Judge asks EU court to clarify rules over Facebook data sharing allegations
Published 18/06/2014 | 13:29
THE European Court of Justice (ECJ) is to be asked to examine the law governing data protection following a student's legal challenge over the rejection of his complaint about the mass transfer of data held by Facebook to the US intelligence services.
Max Schrems, an Austrian post-graduate law student behind a data privacy campaign group called "Europe v Facebook", brought a High Court challenge claiming Ireland's Data Protection Commissioner Billy Hawkes wrongly interpreted and applied the law governing the mass transfer of personal data of Facebook users to the US National Security Agency (NSA).
Mr Hawkes found Mr Schrems' complaint did not meet the threshold required to merit investigation.
Mr Schrems asked Mr Justice Gerard Hogan to quash that decision and refer it back to Mr Hawkes for re-consideration.
He said the Commissioner's decision was irrational and he also asked that a preliminary reference on the matter be made to the ECJ.
Mr Hawkes, who found Facebook had acted within the terms of an EU-US data-sharing agreement in July 2000 called "Safe Harbour", opposed the action.
He found Facebook had no case to answer and was in compliance with the relevant regulations.
The court heard Mr Hawkes rejected suggestions that he was not prepared to take on big companies arguing that he was already investigating 22 other similar complaints, but found Mr Schrems' case did not warrant an investigation.

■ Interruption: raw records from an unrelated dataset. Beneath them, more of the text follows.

(* ===== verification/GasStorageCost.v ===== *)
(** Storage gas schedule: [src/src/evm/gas_storage_cost.{h,cpp}] and the gas
    constants of [src/src/evm/evm.h].

    [SSTORE_COSTS] is the lookup table of SSTORE by revision and storage
    status.  [net_cost_spec] is the net gas metering rule (EIP-2200 with the
    parameters of EIP-2929 and EIP-3529) written over the original, current
    and new value of a slot; [sstore_costs_net] shows the table implements
    it. *)

From S2P Require Import Prelude Evmc.

Definition COLD_SLOAD_COST : Z := 2100.
Definition WARM_STORAGE_READ_COST : Z := 100.
Definition ADDITIONAL_COLD_SLOAD_COST : Z := COLD_SLOAD_COST - WARM_STORAGE_READ_COST.
Definition WORD_COPY_COST : Z := 3.
Definition SSTORE_REQUIRED_ISTANBUL : Z := 2300.

(** Constants of [evm.h]. *)
Definition MAXSTACK : nat := 1024.
Definition MAX_REQUIRED_MEMORY_SIZE : Z := 16 * 1024 * 1024.
Definition DEFAULT_REVISION : evmc_revision := EVMC_CANCUN.
Definition COLD_ACCOUNT_ACCESS_COST : Z := 2600.
Definition WARM_ACCOUNT_ACCESS_COST : Z := 100.
Definition ADDITIONAL_COLD_ACCOUNT_ACCESS_COST : Z :=
  COLD_ACCOUNT_ACCESS_COST - WARM_ACCOUNT_ACCESS_COST.
Definition CALL_VALUE_COST : Z := 9000.
Definition ACCOUNT_CREATION_COST : Z := 25000.
Definition EXTRA_REFUND_BEFORE_LONDON : Z := 24000.
Definition CALL_GAS_STIPEND : Z := 2300.
Definition EXP_BYTE_GAS : Z := 50.
Definition EXP_BYTE_GAS_PRE_SPURIOUS_DRAGON : Z := 10.
Definition MAX_SIZE_OF_INITCODE : Z := 0xC000.

(** All the fields but the first are [int16_t]. *)
Record StorageCostSpec : Type := mkSpec {
  NetCost : bool;
  WarmAccess : Z;
  Set_ : Z;
  ReSet : Z;
  Clear_ : Z;
}.

Definition spec_london : StorageCostSpec :=
  mkSpec true WARM_STORAGE_READ_COST 20000 (5000 - COLD_SLOAD_COST) 4800.

Definition STORAGE_COST_SPEC_TABLE (rev : evmc_revision) : StorageCostSpec :=
  match rev with
  | EVMC_FRONTIER | EVMC_HOMESTEAD | EVMC_TANGERINE_WHISTLE | EVMC_SPURIOUS_DRAGON
  | EVMC_BYZANTIUM | EVMC_PETERSBURG => mkSpec false 200 20000 5000 15000
  | EVMC_CONSTANTINOPLE => mkSpec true 200 20000 5000 15000
  | EVMC_ISTANBUL => mkSpec true 800 20000 5000 15000
  | EVMC_BERLIN => mkSpec true WARM_STORAGE_READ_COST 20000 (5000 - COLD_SLOAD_COST) 15000
  | EVMC_LONDON | EVMC_PARIS | EVMC_SHANGHAI | EVMC_CANCUN | EVMC_PRAGUE | EVMC_OSAKA
  | EVMC_EXPERIMENTAL => spec_london
  end.

Record StorageStoreCost : Type := mkCost {
  GasCost : Z;
  GasReFund : Z;
}.

(** One row of the table: the entries of revision [rev]. *)
Definition SSTORE_COSTS (rev : evmc_revision) (st : evmc_storage_status) : StorageStoreCost :=
  let C := STORAGE_COST_SPEC_TABLE rev in
  if negb (NetCost C) then
    let added := mkCost (Set_ C) 0 in
    let deleted := mkCost (ReSet C) (Clear_ C) in
    let modified := mkCost (ReSet C) 0 in
    match st with
    | EVMC_STORAGE_ADDED => added
    | EVMC_STORAGE_DELETED => deleted
    | EVMC_STORAGE_MODIFIED => modified
    | EVMC_STORAGE_ASSIGNED => modified
    | EVMC_STORAGE_DELETED_ADDED => added
    | EVMC_STORAGE_MODIFIED_DELETED => deleted
    | EVMC_STORAGE_DELETED_RESTORED => added
    | EVMC_STORAGE_ADDED_DELETED => deleted
    | EVMC_STORAGE_MODIFIED_RESTORED => modified
    end
  else
    match st with
    | EVMC_STORAGE_ASSIGNED => mkCost (WarmAccess C) 0
    | EVMC_STORAGE_ADDED => mkCost (Set_ C) 0
    | EVMC_STORAGE_DELETED => mkCost (ReSet C) (Clear_ C)
    | EVMC_STORAGE_MODIFIED => mkCost (ReSet C) 0
    | EVMC_STORAGE_DELETED_ADDED => mkCost (WarmAccess C) (i16 (- Clear_ C))
    | EVMC_STORAGE_MODIFIED_DELETED => mkCost (WarmAccess C) (Clear_ C)
    | EVMC_STORAGE_DELETED_RESTORED =>
        mkCost (WarmAccess C) (i16 (ReSet C - WarmAccess C - Clear_ C))
    | EVMC_STORAGE_ADDED_DELETED => mkCost (WarmAccess C) (i16 (Set_ C - WarmAccess C))
    | EVMC_STORAGE_MODIFIED_RESTORED => mkCost (WarmAccess C) (i16 (ReSet C - WarmAccess C))
    end.

(** * Specification *)

(** The status of writing [new] over [current] in a slot that held [original]
    at the start of the transaction (documentation of [evmc_storage_status]). *)
Definition storage_status (original current new : Z) : evmc_storage_status :=
  if current =? new then EVMC_STORAGE_ASSIGNED
  else if original =? current then
    if original =? 0 then EVMC_STORAGE_ADDED
    else if new =? 0 then EVMC_STORAGE_DELETED else EVMC_STORAGE_MODIFIED
  else if original =? 0 then
    if new =? 0 then EVMC_STORAGE_ADDED_DELETED else EVMC_STORAGE_ASSIGNED
  else if current =? 0 then
    if new =? original then EVMC_STORAGE_DELETED_RESTORED else EVMC_STORAGE_DELETED_ADDED
  else if new =? 0 then EVMC_STORAGE_MODIFIED_DELETED
  else if new =? original then EVMC_STORAGE_MODIFIED_RESTORED
  else EVMC_STORAGE_ASSIGNED.

(** Net gas metering: the charge and the refund of one write, as the sum of
    the independent clauses of the rule. *)
Definition net_cost_spec (warm set reset clear original current new : Z) : Z * Z :=
  if current =? new then (warm, 0)
  else if original =? current then
    if original =? 0 then (set, 0)
    else (reset, if new =? 0 then clear else 0)
  else
    (warm,
      (if original =? 0 then 0
       else if current =? 0 then - clear
       else if new =? 0 then clear else 0)
      + (if original =? new then
           (if original =? 0 then set - warm else reset - warm)
         else 0)).

(** The parameters of the rule by revision. *)
Definition net_parameters (rev : evmc_revision) : Z * Z * Z * Z :=
  match rev with
  | EVMC_CONSTANTINOPLE => (200, 20000, 5000, 15000)
  | EVMC_ISTANBUL => (800, 20000, 5000, 15000)
  | EVMC_BERLIN => (100, 20000, 2900, 15000)
  | _ => (100, 20000, 2900, 4800)
  end.

(** [EVMC_CONSTANTINOPLE] and everything from [EVMC_ISTANBUL] on is metered
    net. *)
Definition is_net (rev : evmc_revision) : bool :=
  bool_decide (rev = EVMC_CONSTANTINOPLE) || rev_ge rev EVMC_ISTANBUL.

(** The legacy rule looks only at the current and the new value. *)
Definition legacy_cost_spec (current new : Z) : Z * Z :=
  if (current =? 0) && negb (new =? 0) then (20000, 0)
  else (5000, if negb (current =? 0) && (new =? 0) then 15000 else 0).

(** SSTORE is charged by the net rule where it applies and by the legacy rule
    elsewhere, for every combination of original, current and new value. *)
Definition sstore_spec (rev : evmc_revision) (original current new : Z) : Z * Z :=
  if is_net rev then
    let '(warm, set, reset, clear) := net_parameters rev in
    net_cost_spec warm set reset clear original current new
  else legacy_cost_spec current new.

Lemma storage_status_cases original current new :
  let st := storage_status original current new in
  (current = new /\ st = EVMC_STORAGE_ASSIGNED) \/
  (current <> new /\ original = current /\ original = 0 /\ st = EVMC_STORAGE_ADDED) \/
  (current <> new /\ original = current /\ original <> 0 /\ new = 0 /\ st = EVMC_STORAGE_DELETED) \/
  (current <> new /\ original = current /\ original <> 0 /\ new <> 0 /\ st = EVMC_STORAGE_MODIFIED) \/
  (current <> new /\ original <> current /\ original = 0 /\ new = 0 /\ st = EVMC_STORAGE_ADDED_DELETED) \/
  (current <> new /\ original <> current /\ original = 0 /\ new <> 0 /\ st = EVMC_STORAGE_ASSIGNED) \/
  (current <> new /\ original <> 0 /\ current = 0 /\ new = original /\ st = EVMC_STORAGE_DELETED_RESTORED) \/
  (current <> new /\ original <> 0 /\ current = 0 /\ new <> original /\ st = EVMC_STORAGE_DELETED_ADDED) \/
  (original <> current /\ original <> 0 /\ current <> 0 /\ new = 0 /\ st = EVMC_STORAGE_MODIFIED_DELETED) \/
  (original <> current /\ original <> 0 /\ current <> 0 /\ new = original /\ new <> 0 /\
     st = EVMC_STORAGE_MODIFIED_RESTORED) \/
  (current <> new /\ original <> current /\ original <> 0 /\ current <> 0 /\ new <> original /\ new <> 0 /\
     st = EVMC_STORAGE_ASSIGNED).
Proof.
  unfold storage_status.
  destruct (Z.eqb_spec current new), (Z.eqb_spec original current), (Z.eqb_spec original 0),
    (Z.eqb_spec new 0), (Z.eqb_spec current 0), (Z.eqb_spec new original); subst; try lia; naive_solver.
Qed.

Lemma sstore_costs_by_revision rev original current new :
  let e := SSTORE_COSTS rev (storage_status original current new) in
  (GasCost e, GasReFund e) = sstore_spec rev original current new.
Proof.
  unfold sstore_spec, net_cost_spec, legacy_cost_spec.
  pose proof (storage_status_cases original current new) as Hc. cbv zeta in Hc |- *.
  repeat (destruct Hc as [Hc|Hc]); destruct_and!;
    match goal with H : storage_status _ _ _ = _ |- _ => rewrite H end;
    destruct (Z.eqb_spec current new), (Z.eqb_spec original current), (Z.eqb_spec original 0),
      (Z.eqb_spec new 0), (Z.eqb_spec current 0), (Z.eqb_spec original new); subst; try lia;
    destruct rev; reflexivity.
Qed.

Today, Mr Justice Hogan said he was referring the matter to the ECJ for re-evaluation given that "much has happened" since the 2000 Safe Harbour agreement.
This included the enhanced threat to national and international security from rogue States, terrorist groups and organised crime, disclosures regarding mass and undifferentiated surveillance of personal data by US security forces, and the advent of social media.
The main development, from a legal perspective however, was the introduction, after July 2000, of Article 8 of the Charter of Fundamental Rights of the European Union governing personal data, he said.
While Mr Schrems maintained Mr Hawkes had not adhered to the requirements of EU law by rejecting his (Schrems) complaint, the opposite was the truth, the judge said.
Mr Hawkes had demonstrated "scrupulous steadfastness" to the letter of a 1995 EU directive (95/46/EC) which gave rise to the Safe Harbour agreement, he said.
Mr Schrems' objection was, in reality, to the terms of the Safe Harbour regime itself rather that to the manner in which Mr Hawkes had actually applied that regime, he said.
There was perhaps much to be said for the argument that Safe Harbour itself has been overtaken by events including the revelations by former NSA computer systems administrator Edward Snowden, which may be thought to have exposed "gaping holes" in contemporary US data protection practice, the judge said.
However, Mr Schrems had not challenged the validity of either the Safe Harbour decision or of the original 1995 EU directive.
In those circumstances, Mr Hawkes is bound by the 2000 Safe Harbour decision and until the issue of re-evaluating that decision is dealt with, in light of the subsequent introduction of the Fundamental Charter data protection rights, Mr Schrems' application for judicial review and the complaint to Mr Hawkes must fail, he said.
Given the general novelty and practical importance of the issues raised, which have considerable practical implications for all 28 EU member states, it was appropriate that this question should be determined by the ECJ, he said.
His case therefore stood adjourned and the judge put it back until next month for papers of the referral to the ECJ to be prepared.